There’s a video circulating Twitter right now of parents meeting their baby girl for the first time and making quite cutting remarks on her appearance, specifically the darkness of her skin. The clip, of YouTubers The Prince Family, wasn’t even thirty seconds long but it left me with a whole range of negative emotions, mostly anger and frustration that in 2019 we’re still so obsessed with eurocentric appearances.
I admit that I don’t know much about the Prince Family, or Youtube families in general. But I do know that when the whole world is telling you, subliminally or not, that there is something wrong with your appearance, that the colour of your skin is something to be ashamed of, something you should change if you could, the last people who should be enforcing this mindset are the people who brought you into the world. The people meant to raise you up in love and confidence shouldn’t be the ones telling you, not even an hour after your birth, that they’re disappointed in the way you turned out.
Colourism is toxic.
I am a black woman in the UK existing in mostly white spaces. I know what it’s like to be judged by the colour of my skin before I’ve even had a chance to prove my merit. I know what it’s like to wonder, even agonize over whether a bad encounter or rejection was something to do with me, the other person or the fact that I’m black. And while prejudice stings in white spaces, it hurts all the more in the places where you’re supposed to feel space. I’ve heard them both and “you’re pretty for a dark girl” always cuts deeper than “you’re pretty for a black girl.”

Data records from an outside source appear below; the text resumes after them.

(** X12. [likePost] of lines 261-276 keeps no record of who liked a post:
    a caller who is not the owner can like the same post again, and each
    call counts. On a post stored under its id whose likes are a count
    below 2^53 - 1, up to where a JavaScript number counts in steps of one,
    two calls by the same caller both succeed and leave the post with two
    likes more, [updated_at] being the time of the second call. *)
Theorem likePost_twice_counts_twice (ic ic' : Ic) (id : string)
    (post : Post.t) (store : gmap string Post.t) :
  store !! id = Some post →
  Post.id post = id →
  (0 ≤ Post.likes post < 2 ^ 53 - 1)%Z →
  caller ic ≠ Post.owner post →
  caller ic' = caller ic →
  ∃ once twice,
    Post.likes twice = (Post.likes post + 2)%Z
    ∧ Post.updated_at twice = Some (time ic')
    ∧ Basic.likePost ic id store = (Ok once, <[id := once]> store)
    ∧ Basic.likePost ic' id (<[id := once]> store)
      = (Ok twice, <[id := twice]> store).
Proof.
  intros Hst Hid Hcount Hne Hsame.
  assert (caller ic' ≠ Post.owner post) as Hne' by congruence.
  subst id.
  exists {| Post.owner := Post.owner post;
            Post.id := Post.id post;
            Post.title := Post.title post;
            Post.body := Post.body post;
            Post.imageURL := Post.imageURL post;
            Post.likes := (Post.likes post + 1)%Z;
            Post.comments := Post.comments post;
            Post.created_at := Post.created_at post;
            Post.updated_at := Some (time ic) |},
         {| Post.owner := Post.owner post;
            Post.id := Post.id post;
            Post.title := Post.title post;
            Post.body := Post.body post;
            Post.imageURL := Post.imageURL post;
            Post.likes := (Post.likes post + 1 + 1)%Z;
            Post.comments := Post.comments post;
            Post.created_at := Post.created_at post;
            Post.updated_at := Some (time ic') |}.
  unfold Basic.likePost, StableBTreeMap.get, StableBTreeMap.insert. simpl.
  rewrite Hst, lookup_insert_eq. simpl.
  rewrite (eqb_toString_diff (Post.owner post) (caller ic)) by done.
  rewrite (eqb_toString_diff (Post.owner post) (caller ic')) by done.
  rewrite insert_insert_eq.
  split; [lia|]. repeat split.
Qed.

Lemma likePost_twice_counts_twice_witness :
  ∃ once twice,
    Post.likes twice = 2%Z
    ∧ Basic.likePost Sample.by_bob Sample.id1 Sample.store1
      = (Ok once, <[Sample.id1 := once]> Sample.store1)
    ∧ Basic.likePost Sample.by_bob Sample.id1 (<[Sample.id1 := once]> Sample.store1)
      = (Ok twice, <[Sample.id1 := twice]> Sample.store1).
Proof.
  destruct (likePost_twice_counts_twice Sample.by_bob Sample.by_bob Sample.id1
              Sample.post1 Sample.store1)
    as (once & twice & Hlikes & _ & Hfirst & Hsecond);
    [reflexivity|reflexivity|simpl; lia|discriminate|reflexivity|].
  exists once, twice. split; [exact Hlikes|]. by split.
Defined.

(** X21. [likePost] of lines 261-276 on a stored post whose likes are a
    count below 2^53, up to where a JavaScript number counts in steps of
    one: called by anyone but the owner it returns the post with [likes]
    one higher and [updated_at] set to the time of the call, every other
    field as it was, and stores it under the post's id; called by the owner
    it returns the error that owners cannot like their post and the store
    is as before. *)
Theorem basic_likePost_counts (ic : Ic) (id : string) (post : Post.t)
    (store : gmap string Post.t) :
  store !! id = Some post →
  (0 ≤ Post.likes post < 2 ^ 53)%Z →
  let liked :=
    {| Post.owner := Post.owner post;
       Post.id := Post.id post;
       Post.title := Post.title post;
       Post.body := Post.body post;
       Post.imageURL := Post.imageURL post;
       Post.likes := (Post.likes post + 1)%Z;
       Post.comments := Post.comments post;
       Post.created_at := Post.created_at post;
       Post.updated_at := Some (time ic) |} in
  (caller ic ≠ Post.owner post →
     Basic.likePost ic id store = (Ok liked, <[Post.id post := liked]> store)
     ∧ <[Post.id post := liked]> store !! Post.id post = Some liked
     ∧ (0 < Post.likes liked ≤ 2 ^ 53)%Z)
  ∧ (caller ic = Post.owner post →
     Basic.likePost ic id store = (Err "Owners cannot like their post", store)).
Proof.
  intros Hst Hcount liked.
  destruct (basic_likePost_stored ic id post store Hst) as [Hlike Hown].
  split; [|exact Hown].
  intros Hne. split; [by apply Hlike|]. split; [apply lookup_insert_eq|].
  simpl. lia.
Qed.
Lemma length_QcN_nonzero (data : list Qc) : data <> [] -> QcN (length data) <> 0.
Proof.
  intros H E. apply QcN_eq_0 in E. now destruct data.
Qed.

Lemma length_QcN_sum_nonzero (a b : list Qc) :
  a <> [] -> QcN (length a) + QcN (length b) <> 0.
Proof.
  intros H E. rewrite <- QcN_add in E. apply QcN_eq_0 in E.
  destruct a; [congruence | discriminate].
Qed.

Lemma two_proportion_z_test_nonempty (a b : list Qc) (alpha c : Qc) :
  a <> [] -> b <> [] ->
  two_proportion_z_test a b alpha c = Ok (z_test_result a b alpha c).
Proof.
  intros Ha Hb. unfold two_proportion_z_test.
  pose proof (length_QcN_nonzero Ha) as Na.
  pose proof (length_QcN_nonzero Hb) as Nb.
  pose proof (length_QcN_sum_nonzero b Ha) as Nab.
  rewrite !(py_div_Ok _ Na). cbn [bind].
  rewrite !(py_div_Ok _ Nb). cbn [bind].
  rewrite (py_div_Ok _ Nab). cbn [bind].
  rewrite !(py_div_Ok _ Na). cbn [bind].
  rewrite !(py_div_Ok _ Nb). cbn [bind].
  reflexivity.
Qed.

Lemma two_proportion_z_test_empty (a b : list Qc) (alpha c : Qc) :
  a = [] \/ b = [] ->
  two_proportion_z_test a b alpha c = Raise ZeroDivisionError.
Proof.
  intros [-> | ->]; [reflexivity |].
  destruct a as [| x a]; [reflexivity |].
  unfold two_proportion_z_test.
  rewrite py_div_Ok by (apply length_QcN_nonzero; discriminate).
  reflexivity.
Qed.

(** C4.  On two non-empty samples the z-test returns the pooled statistic
    [(pA - pB) / sqrt(p (1 - p) (1/nA + 1/nB))] with [p] the pooled
    proportion, its two-tailed normal p-value, the interval
    [pA - pB -/+ z_critical * sqrt(pA(1-pA)/nA + pB(1-pB)/nB)] built on the
    unpooled standard error, and the raw difference [pA - pB] as effect
    size. *)
Theorem z_test_formulas (a b : list Qc) (alpha c : Qc) :
  a <> [] -> b <> [] ->
  exists r,
    two_proportion_z_test a b alpha c = Ok r
    /\ test_statistic r
       = ndiv (Fin (pA a - pB b))
              (nsqrt (Fin (p_pooled a b * (1 - p_pooled a b)
                           * (1 / QcN (length a) + 1 / QcN (length b)))))
    /\ p_pooled a b = (sum a + sum b) / (QcN (length a) + QcN (length b))
    /\ p_value r = two_tailed_normal (test_statistic r)
    /\ lower (confidence_interval r)
       = nsub (Fin (pA a - pB b)) (nmul (z_critical c) (unpooled_se a b))
    /\ upper (confidence_interval r)
       = nadd (Fin (pA a - pB b)) (nmul (z_critical c) (unpooled_se a b))
    /\ unpooled_se a b
       = nsqrt (Fin (pA a * (1 - pA a) / QcN (length a)
                     + pB b * (1 - pB b) / QcN (length b)))
    /\ effect_size r = Fin (pA a - pB b).
Proof.
  intros Ha Hb. exists (z_test_result a b alpha c).
  split; [now apply two_proportion_z_test_nonempty |].
  repeat split.
Qed.

End ZTest.

(* ================================================================== *)
(** ** Welch's t-test *)

Lemma QcZ_opp (x : Z) : QcZ (- x) = - QcZ x.
Proof.
  apply Qc_is_canon.
  change (this (- QcZ x)) with (Qred (- QcZ x)).
  rewrite Qred_correct, !QcZ_this. reflexivity.
Qed.

Lemma QcZ_sub (x y : Z) : QcZ (x - y) = QcZ x - QcZ y.
Proof.
  unfold Z.sub, Qcminus. now rewrite QcZ_add, QcZ_opp.
Qed.

Lemma np_mean_Fin (data : list Qc) :
  data <> [] -> np_mean data = Fin (sample_mean data).
Proof.
  intros H. unfold np_mean, sample_mean.
  now rewrite ndiv_Fin by now apply length_QcN_nonzero.
Qed.

Lemma rcount_QcN (n : nat) :
  (1 <= n)%nat -> QcZ (Z.max (Z.of_nat n - 1) 0) = QcN n - 1.
Proof.
  intros H. rewrite Z.max_l by lia. now rewrite QcZ_sub.
Qed.

Lemma QcN_pred_nonzero (n : nat) : (2 <= n)%nat -> QcN n - 1 <> 0.
Proof.
  intros H E. rewrite QcN_Z, <- QcZ_1, <- QcZ_sub in E.
  apply QcZ_eq_0 in E. lia.
Qed.

Lemma np_var_Fin (data : list Qc) :
  (2 <= length data)%nat -> np_var data = Fin (sample_variance data).
Proof.
  intros H. unfold np_var, sample_variance.
  rewrite np_mean_Fin by (destruct data; [simpl in H; lia | discriminate]).
  rewrite rcount_QcN by lia.
  rewrite (map_ext _ (fun v => Fin ((v - sample_mean data) ^ 2))).
  - rewrite <- (map_map (fun v => (v - sample_mean data) ^ 2) Fin).
    rewrite nsum_Fin. now rewrite ndiv_Fin by now apply QcN_pred_nonzero.
  - intros v. unfold nsq. cbn [nsub nneg nadd nmul]. now rewrite Qc_sq.
Qed.
(* ===== verification/PageAlloc.v ===== *)
(** Physical page allocator: [src/kernel/src/kernel/memory.c].

    A zone keeps one bit per page in an array of 32-bit data words
    ([mz_fpages], set = free).  The C code updates the words with atomic
    read-modify-write instructions; the definitions below execute one call
    without interference from another thread, so that every
    [ATOMIC_CMPXCH] succeeds at its first attempt. *)
From S2P Require Import Prelude.

(** * Data words *)
Definition DATAWORD_BITS : Z := 32.

(** [BSWAP_BE2H32] on a little-endian host. *)
Definition SWAPPTR (x : Z) : Z :=
  Z.lor (Z.lor (Z.shiftl (Z.land x 255) 24)
               (Z.shiftl (Z.land (Z.shiftr x 8) 255) 16))
        (Z.lor (Z.shiftl (Z.land (Z.shiftr x 16) 255) 8)
               (Z.land (Z.shiftr x 24) 255)).

Definition FIXED_SHL (x y : Z) : Z :=
  if DATAWORD_BITS <=? y then 0 else u32 (Z.shiftl x y).

(** The mask of [n] pages starting at bit [off] of a data word, in host order:
    [(FIXED_SHL((uintptr_t)1,n)-1) << off]. *)
Definition page_mask (n off : Z) : Z :=
  u32 (Z.shiftl (u32 (FIXED_SHL 1 n - 1)) off).

(** * Zones *)
Record mzone : Type := MkZone {
  mz_min : Z;
  mz_max : Z;
  mz_used : Z;
  mz_free : Z;
  mz_fpages : list Z
}.

(** Number of bytes of [mz_fpages]. *)
Definition mz_bytes (z : mzone) : Z :=
  (mz_max z - mz_min z + 1 + 7) `div` 8 + 2 * 4.

(** Store [w] in data word [iter] and move [n] pages to the free counter. *)
Definition mz_store (z : mzone) (iter w n : Z) : mzone :=
  MkZone (mz_min z) (mz_max z) (u32 (mz_used z - n)) (u32 (mz_free z + n))
         (<[Z.to_nat iter := w]> (mz_fpages z)).
(** * Interfaces *)

(** What the region code relies on of the physical page allocator: [frame_used] are
    the pages that are allocated. *)
Class FrameAllocator : Type := {
  frames_st : Type;
  frames_ok : frames_st -> Prop;
  frame_used : frames_st -> Z -> Prop;
  frames_malloc : frames_st -> Z -> outcome (frames_st * (error_code + Z));
  frames_free : frames_st -> Z -> Z -> outcome frames_st;
  frames_malloc_spec : forall s n, frames_ok s -> 0 < n ->
    match frames_malloc s n with
    | Ret (s', inr base) =>
        frames_ok s' /\ 0 <= base /\ base + n < 2 ^ 32 /\
        (forall p, base <= p < base + n -> ~ frame_used s p) /\
        (forall p, frame_used s' p <-> frame_used s p \/ base <= p < base + n)
    | Ret (s', inl e) => e = E_BADALLOC /\ s' = s
    | Panic => 1 < n
    | Throw _ => False
    end;
  frames_free_spec : forall s base n, frames_ok s -> 0 <= base -> 0 <= n ->
    base + n < 2 ^ 32 -> (forall p, base <= p < base + n -> frame_used s p) ->
    exists s', frames_free s base n = Ret s' /\ frames_ok s' /\
      forall p, frame_used s' p <-> frame_used s p /\ ~ base <= p < base + n;
}.
Lemma omap_fmap {A B C} (f : B -> option C) (g : A -> B) (l : list A) :
  omap f (g <$> l) = omap (fun x => f (g x)) l.
Proof. induction l as [|x l IH]; cbn; [done|]. by rewrite IH. Qed.
Lemma own_frames_app l k : own_frames (l ++ k) = own_frames l ++ own_frames k.
Proof. apply omap_app. Qed.
(** Operations that keep the frames of the pages keep the ownership. *)
Lemma own_frames_map f a n l :
  (forall pg, own_frame (f pg) = own_frame pg) -> own_frames (map_range f a n l) = own_frames l.
Proof.
  intros Hf. unfold own_frames.
  assert (forall k, omap own_frame k = omap id (own_frame <$> k)) as Hid
    by (intros k; by rewrite omap_fmap).
  rewrite !Hid. f_equal. apply list_eq. intros i. rewrite !list_lookup_fmap, map_range_lookup.
  destruct (l !! i); cbn; [|done]. case_decide; by rewrite ?Hf.
Qed.
Lemma own_frames_part p len :
  own_frames (part_pages p len) =
  if bool_decide (vp_state p = VM_PART_INCORE) && negb (weak p)
  then frames_of (py_iscatter p) else [].
Proof.
  unfold own_frames, part_pages, part_frames. rewrite omap_fmap.
  assert (forall n, omap (fun f => own_frame (page_of p f)) (replicate n None) = []) as Hnone.
  { unfold own_frame. cbn. induction n as [|n IH]; [done|]. cbn. by destruct (weak p). }
  destruct (vp_state p) eqn:E; cbn -[frames_of]; try by rewrite Hnone.
  rewrite omap_fmap. unfold own_frame. cbn. destruct (weak p); cbn;
    by induction (frames_of _) as [|x l IH]; cbn; rewrite ?IH.
Qed.

(** ** Destruction *)
Definition with_phys s (f : frames_st) : rstate :=
  MkRs (rs_reg s) (rs_oracle s) (rs_live s) (rs_next s) f (rs_calls s).
(** [f'] is [f] without the pages [l]. *)
Definition released (f f' : frames_st) (l : list Z) : Prop :=
  frames_ok f' /\ forall p, frame_used f' p <-> frame_used f p /\ p ∉ l.
Lemma released_nil f : frames_ok f -> released f f [].
Proof. split; [done|]. intros p. rewrite elem_of_nil. naive_solver. Qed.
Lemma released_app f f1 f2 l k : released f f1 l -> released f1 f2 k -> released f f2 (l ++ k).
Proof.
  intros [_ H1] [? H2]. split; [done|]. intros p. rewrite H2, H1, elem_of_app. naive_solver.
Qed.
Lemma released_keeps f f1 l k :
  released f f1 l -> NoDup (l ++ k) -> Forall (frame_used f) (l ++ k) -> Forall (frame_used f1) k.
Proof.
  intros [_ H1] (_ & Hd & _)%NoDup_app Hu. apply Forall_app in Hu as [_ Hu].
  rewrite Forall_forall in Hu |- *. intros p Hp. apply H1. split; [by apply Hu|].
  intros Hl. by apply (Hd p).
Qed.

Lemma srun_free_scatter l : forall s (Q : unit -> rstate -> Prop) R,
  frames_ok (rs_phys s) -> Forall scatter_ok l -> NoDup (frames_of l) ->
  Forall (frame_used (rs_phys s)) (frames_of l) ->
  (forall f, released (rs_phys s) f (frames_of l) -> Q tt (with_phys s f)) ->
  srun (free_scatter l) s Q R.
Proof.
  induction l as [|e l IH]; intros s Q R Hok Hall Hnd Hu HQ.
  - apply srun_ret. destruct s. apply HQ. by apply released_nil.
  - apply Forall_cons in Hall as [(? & ? & ?) Hall].
    change (frames_of (e :: l)) with (seqZ (ps_addr e) (ps_size e) ++ frames_of l) in *.
    assert (forall p, p ∈ seqZ (ps_addr e) (ps_size e) <->
      ps_addr e <= p < ps_addr e + ps_size e) as Hin by (intros p; by rewrite elem_of_seqZ).
    destruct (frames_free_spec (rs_phys s) (ps_addr e) (ps_size e)) as (f & Hf & Hfok & Hfu); try done.
    { apply Forall_app in Hu as [Hu _]. rewrite Forall_forall in Hu. intros p Hp.
      by apply Hu, Hin. }
    assert (released (rs_phys s) f (seqZ (ps_addr e) (ps_size e))) as Hrel.
    { split; [done|]. intros p. by rewrite Hfu, Hin. }
    apply srun_bind. unfold frame_free. apply srun_bind.
    change (srun sget s ?Q' ?R') with (Q' s s). cbv beta. apply srun_bind.
    apply srun_lift with (a := f); [done|].
    change (srun (set_phys f) s ?Q' ?R') with (Q' tt (with_phys s f)). cbv beta.
    apply IH; try done.
    + by apply NoDup_app in Hnd as (_ & _ & ?).
    + by eapply released_keeps.
    + intros f' Hf'. apply (HQ f'). by eapply released_app.
Qed.

(** What destroying the parts [l] leaves: the heap blocks [rest] and the pages that
    do not belong to the parts. *)
Definition parts_freed s (rest : list nat) (l : list Z) s' : Prop :=
  rs_reg s' = rs_reg s /\ rs_calls s' = rs_calls s /\ heap_ok s' /\ rs_live s' ≡ₚ rest /\
  released (rs_phys s) (rs_phys s') l.

Lemma srun_part_free p rest s (Q : unit -> rstate -> Prop) R :
  heap_ok s -> rs_live s ≡ₚ rest ++ part_blocks [p] ->
  (forall s', same_but_heap s s' -> heap_ok s' -> rs_live s' ≡ₚ rest -> Q tt s') ->
  srun (part_free p) s Q R.
Proof.
  unfold part_free, part_blocks. cbn. intros Hh Hl HQ. destruct (vp_block p) as [b|].
  - apply (srun_kfree b rest); [done| |done]. by rewrite Hl, Permutation_app_comm.
  - apply srun_ret. apply HQ; [done|done|]. by rewrite Hl, app_nil_r.
Qed.
Lemma srun_part_pages p len s (Q : unit -> rstate -> Prop) R :
  part_ok p len -> frames_ok (rs_phys s) -> NoDup (own_frames (part_pages p len)) ->
  Forall (frame_used (rs_phys s)) (own_frames (part_pages p len)) ->
  (forall f, released (rs_phys s) f (own_frames (part_pages p len)) -> Q tt (with_phys s f)) ->
  srun (match vp_state p with
        | VM_PART_INCORE =>
            if negb (Z.land (vp_flags p) VM_PART_FWEAKREF =? 0) then mret tt
            else free_scatter (py_iscatter p)
        | _ => mret tt
        end) s Q R.
Proof.
  intros (_ & _ & Hin) Hok. rewrite own_frames_part. change (negb (_ =? 0)) with (weak p).
  assert (forall Q : unit -> rstate -> Prop,
    (forall f, released (rs_phys s) f [] -> Q tt (with_phys s f)) ->
    srun (mret tt : SM rstate unit) s Q R) as Hskip.
  { intros Q' HQ. apply srun_ret. destruct s. apply HQ. by apply released_nil. }
  destruct (vp_state p), (weak p); cbn -[srun mret free_scatter frames_of]; intros Hnd Hu HQ;
    try by apply Hskip.
  destruct (Hin eq_refl) as (_ & Hall & _). by apply srun_free_scatter.
Qed.
Lemma destroy_parts_ok l : forall s start rest,
  parts_wf start l (size s) -> heap_ok s -> rs_live s ≡ₚ rest ++ part_blocks l ->
  frames_ok (rs_phys s) -> NoDup (own_frames (pages_of l (size s))) ->
  Forall (frame_used (rs_phys s)) (own_frames (pages_of l (size s))) ->
  srun (destroy_parts l) s
    (fun _ s' => parts_freed s rest (own_frames (pages_of l (size s))) s') (fun _ _ => False).
Proof.
  induction l as [|p l IH]; intros s start rest Hwf Hh Hl Hok Hnd Hu.
  - apply srun_ret. split_and!; try done. { by rewrite Hl, app_nil_r. } by apply released_nil.
  - destruct Hwf as (<- & Hp & Hwf). cbn [pages_of] in *. rewrite own_frames_app in Hnd, Hu |- *.
    cbn [destroy_parts]. apply srun_bind. eapply srun_part_pages; [done|done| | |].
    { by apply NoDup_app in Hnd as (? & _ & _). } { by apply Forall_app in Hu as [? _]. }
    intros f Hf. apply srun_bind. apply (srun_part_free p (rest ++ part_blocks l)).
    { done. } { cbn. rewrite Hl. unfold part_blocks. cbn. destruct (vp_block p); solve_Permutation. }
    intros s1 (Hr1 & Hp1 & Hc1) Hh1 Hl1. cbn in Hr1, Hp1, Hc1.
    assert (size s1 = size s) as Hsz by (unfold size; by rewrite Hr1).
    eapply srun_mono; [apply (IH s1 (part_end l (size s)) rest); rewrite ?Hsz, ?Hp1; try done|..].
    + apply Hf.
    + by apply NoDup_app in Hnd as (_ & _ & ?).
    + by eapply released_keeps.
    + intros [] s' (Hr & Hc & Hh' & Hl' & Hrel). rewrite Hsz, Hp1 in Hrel.
      split_and!; try congruence. by eapply released_app.
    + done.
Qed.
(** ** Freeing *)
Definition set_size (x : mfree) (size flags : Z) : mfree := MkFree (mf_base x) size flags.
(** The range that [ptr ... +num_bytes] becomes together with its neighbours. *)
Definition extend_above (slot : mfree) (ptr num_bytes flags : Z) : HM mfree :=
  let slot := set_size slot (mf_size slot + num_bytes)
    (Z.land (mf_flags slot) (Z.land flags GFP_CALLOC)) in
  high ← take_at (u32 (ptr + num_bytes));
  match high with
  | Some high_slot =>
      let slot := set_size slot (mf_size slot + mf_size high_slot)
        (Z.land (mf_flags slot) (Z.land (mf_flags high_slot) GFP_CALLOC)) in
      (if has (mf_flags slot) GFP_CALLOC then memset (mf_base high_slot) 0 SIZEOF_MFREE
       else mret tt) ≫= fun _ =>
      mret slot
  | None => mret slot
  end.
Definition extend_below (ptr num_bytes flags : Z) : HM mfree :=
  above ← take_at (u32 (ptr + num_bytes));
  match above with
  | Some slot =>
      let slot_flags := Z.land (mf_flags slot) flags in
      (if has slot_flags GFP_CALLOC then memset (mf_base slot) 0 SIZEOF_MFREE else mret tt)
        ≫= fun _ =>
      clobber ptr SIZEOF_MFREE ≫= fun _ =>
      mret (MkFree ptr (mf_size slot + num_bytes) slot_flags)
  | None =>
      clobber ptr SIZEOF_MFREE ≫= fun _ =>
      mret (MkFree ptr num_bytes (Z.land flags GFP_CALLOC))
  end.
Definition coalesce (ptr num_bytes flags : Z) : HM mfree :=
  below ← take_at (u32 (ptr - 1));
  match below with
  | Some slot => extend_above slot ptr num_bytes flags
  | None => extend_below ptr num_bytes flags
  end.
(** The pages of a range that can be given back, with what must be kept at both ends:
    the first page, the page behind the last, and the sizes of head and tail. *)
Definition trim_range (new_slot : mfree) : Z * Z * Z * Z :=
  let free_minpage := (mf_base new_slot + (PAGESIZE - 1)) `div` PAGESIZE in
  let free_endpage := MFREE_END new_slot `div` PAGESIZE in
  let hkeep_size := free_minpage * PAGESIZE - mf_base new_slot in
  let tkeep_size := MFREE_END new_slot - free_endpage * PAGESIZE in
  let '(hkeep_size, free_minpage) :=
    if negb (hkeep_size =? 0) && (hkeep_size <? HEAP_MINSIZE)
    then (hkeep_size + PAGESIZE, free_minpage + 1) else (hkeep_size, free_minpage) in
  let '(tkeep_size, free_endpage) :=
    if negb (tkeep_size =? 0) && (tkeep_size <? HEAP_MINSIZE)
    then (tkeep_size + PAGESIZE, free_endpage - 1) else (tkeep_size, free_endpage) in
  (free_minpage, free_endpage, hkeep_size, tkeep_size).
(** The hint stays near the memory that was released. *)
Definition reset_hint (free_minpage free_endpage : Z) : HM unit :=
  h ← self;
  let hint := h_hintpage h in
  set_heap (with_hint h
    (if has (h_hintmode h) VM_GETFREE_FBELOW
     then if free_endpage <=? hint then hint else free_endpage
     else if hint <=? free_minpage then hint else free_minpage)).
(** [if (flags & GFP_CALLOC) memset(p,0,SIZEOF_MFREE);] *)
Definition clear_header (p flags : Z) : HM unit :=
  if has flags GFP_CALLOC then memset p 0 SIZEOF_MFREE else mret tt.
(** The branch of [heap_free_raw] that gives pages back; [free] is the function itself,
    which it calls for the head and the tail of the range. *)
Definition free_pages (free : Z -> Z -> Z -> HM unit) (new_slot : mfree)
    (free_minpage free_endpage hkeep_size tkeep_size flags : Z) : HM unit :=
  let flags := Z.lor (Z.ldiff flags GFP_CALLOC) (mf_flags new_slot) in
  let hkeep := mf_base new_slot in
  let tkeep := free_endpage * PAGESIZE in
  (if hkeep_size =? 0 then mret tt else clear_header hkeep flags) ≫= fun _ =>
  (if tkeep_size =? 0 then mret tt else clear_header tkeep flags) ≫= fun _ =>
  (if hkeep_size =? 0 then mret tt else free hkeep hkeep_size flags) ≫= fun _ =>
  (if tkeep_size =? 0 then mret tt else free tkeep tkeep_size flags) ≫= fun _ =>
  core_page_free free_minpage (free_endpage - free_minpage) ≫= fun _ =>
  reset_hint free_minpage free_endpage.
Fixpoint heap_free_raw (fuel : nat) (ptr num_bytes flags : Z) : HM unit :=
  match fuel with
  | O => fun _ => SPanic
  | S fuel =>
      scheck (HEAP_MINSIZE <=? num_bytes) ≫= fun _ =>
      scheck (IS_ALIGNED ptr HEAP_ALIGNMENT) ≫= fun _ =>
      scheck (IS_ALIGNED num_bytes HEAP_ALIGNMENT) ≫= fun _ =>
      scheck (ptr <? u32 (ptr + num_bytes)) ≫= fun _ =>
      new_slot ← coalesce ptr num_bytes flags;
      h ← self;
      let '(free_minpage, free_endpage, hkeep_size, tkeep_size) := trim_range new_slot in
      if negb (has flags GFP_NOMAP) && (h_freethresh h <=? mf_size new_slot)
         && (free_minpage <? free_endpage)
      then free_pages (heap_free_raw fuel) new_slot
             free_minpage free_endpage hkeep_size tkeep_size flags
      else heap_insert_node_unlocked new_slot
  end.
(** The head and the tail have no neighbours and less than two pages, so that they are
    not divided again: two calls are enough. *)
Definition free_fuel : nat := 2.
Definition heap_free_untraced (ptr num_bytes flags : Z) : HM unit :=
  scheck (HEAP_MINSIZE <=? num_bytes) ≫= fun _ =>
  scheck (IS_ALIGNED ptr HEAP_ALIGNMENT) ≫= fun _ =>
  scheck (IS_ALIGNED num_bytes HEAP_ALIGNMENT) ≫= fun _ =>
  heap_free_raw free_fuel ptr num_bytes flags.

Growing up black in the UK, you’re always told that it won’t be easy. Your parents teach you how to present yourself in the world so that you’ll be accepted. They make sacrifices to ensure you get the opportunities that they never had, that your white peers were given from birth. They tell your brother not to wear their hoods up when they go out so that they aren’t perceived as a threat, they tell your sisters not to be too loud lest they come across as a nuisance or a stereotype. You’re taught to perform to avoid rejection. But what happens when that rejection comes from your own community, your safe space?
“She’s gonna be dark.”
I think what shocked me most about the Prince Family video was the fact that their child, Nova, hadn’t even been in the world for a full hour before having colourist hate spoken over her. No one’s told her about prejudice, about racism, sexism or homophobia. She hasn’t yet discovered anything about herself that the world will tell her to hate or to change, and yet, some of the first words spoken over her were words of self-hate. Everyone in the room is disappointed that she isn’t as light as her mother and sighs and shrugs when asked if they’re okay with her brown eyes as if to say ‘well, what can you do?’. It takes a nurse, a stranger, to tell them that their little girl is beautiful.
I don’t understand it. How do you carry a pregnancy for months, go through a safe delivery and bring new life into the world only to turn around and act like the colour of her skin is something you’ll just have to tolerate? How do you have a child with a dark skin man and complain when your child resembles him?
The matriarch of the Prince family, Biannca, has since said that the reason she was so troubled by her daughter’s brown eyes is that brown-eyed people don’t receive compliments. In another video, she tells of how, as a child, her dark-eyed sisters were never complimented but her green eyes received praise. I find it sad that as she uses this as an excuse for her feelings, she doesn’t recognise the blatant colourism she is perpetuating. She defends her colourist mindset all the while failing to recognise that she too is a victim of colourism herself.
Colourism isn’t just harmful to dark skin individuals, but to all involved. It warps mindsets and perpetuates the idea that value and eurocentric appearance are mutually inclusive. It pits black people against each other and raises up people, like Biannca Prince, who find their self worth in how close to white they appear.
Colourism doesn’t speak pride or confidence in your blackness. Colourism says that the more black you appear, the less you have to be proud of. Colourism says that if you’re born dark you need to drop whatever else makes you ‘too black’. It tells you to stop being ratchet, ghetto, loud. It tells you to buy bleach, moderate your accent, contour your nose. It tells you to marry white or light so that your children don’t have to suffer being as dark as you. It tells you that no matter what, you don’t matter as much as the light skin folk beside you.
I am tired. We are tired.
I have no doubt that little Nova’s family love her. How could they not? But when the world – employers, the media, the entertainment industry – is telling us that dark skin is something to be ashamed of, that black voices should only be heard when they belong to someone with light skin, I refuse to accept it in black spaces. I will seek out voices that affirm rather than tear down. I will work on my own bias and challenge it in others wherever I see it.
I wish the Prince family all the best. I hope that their children grow up proud of their skin, their eyes, their culture and their identity. I hope that one day soon, the black community recognises colourism for what it is; hurtful and unnecessary and that we raise up children who never have to doubt how loved they are.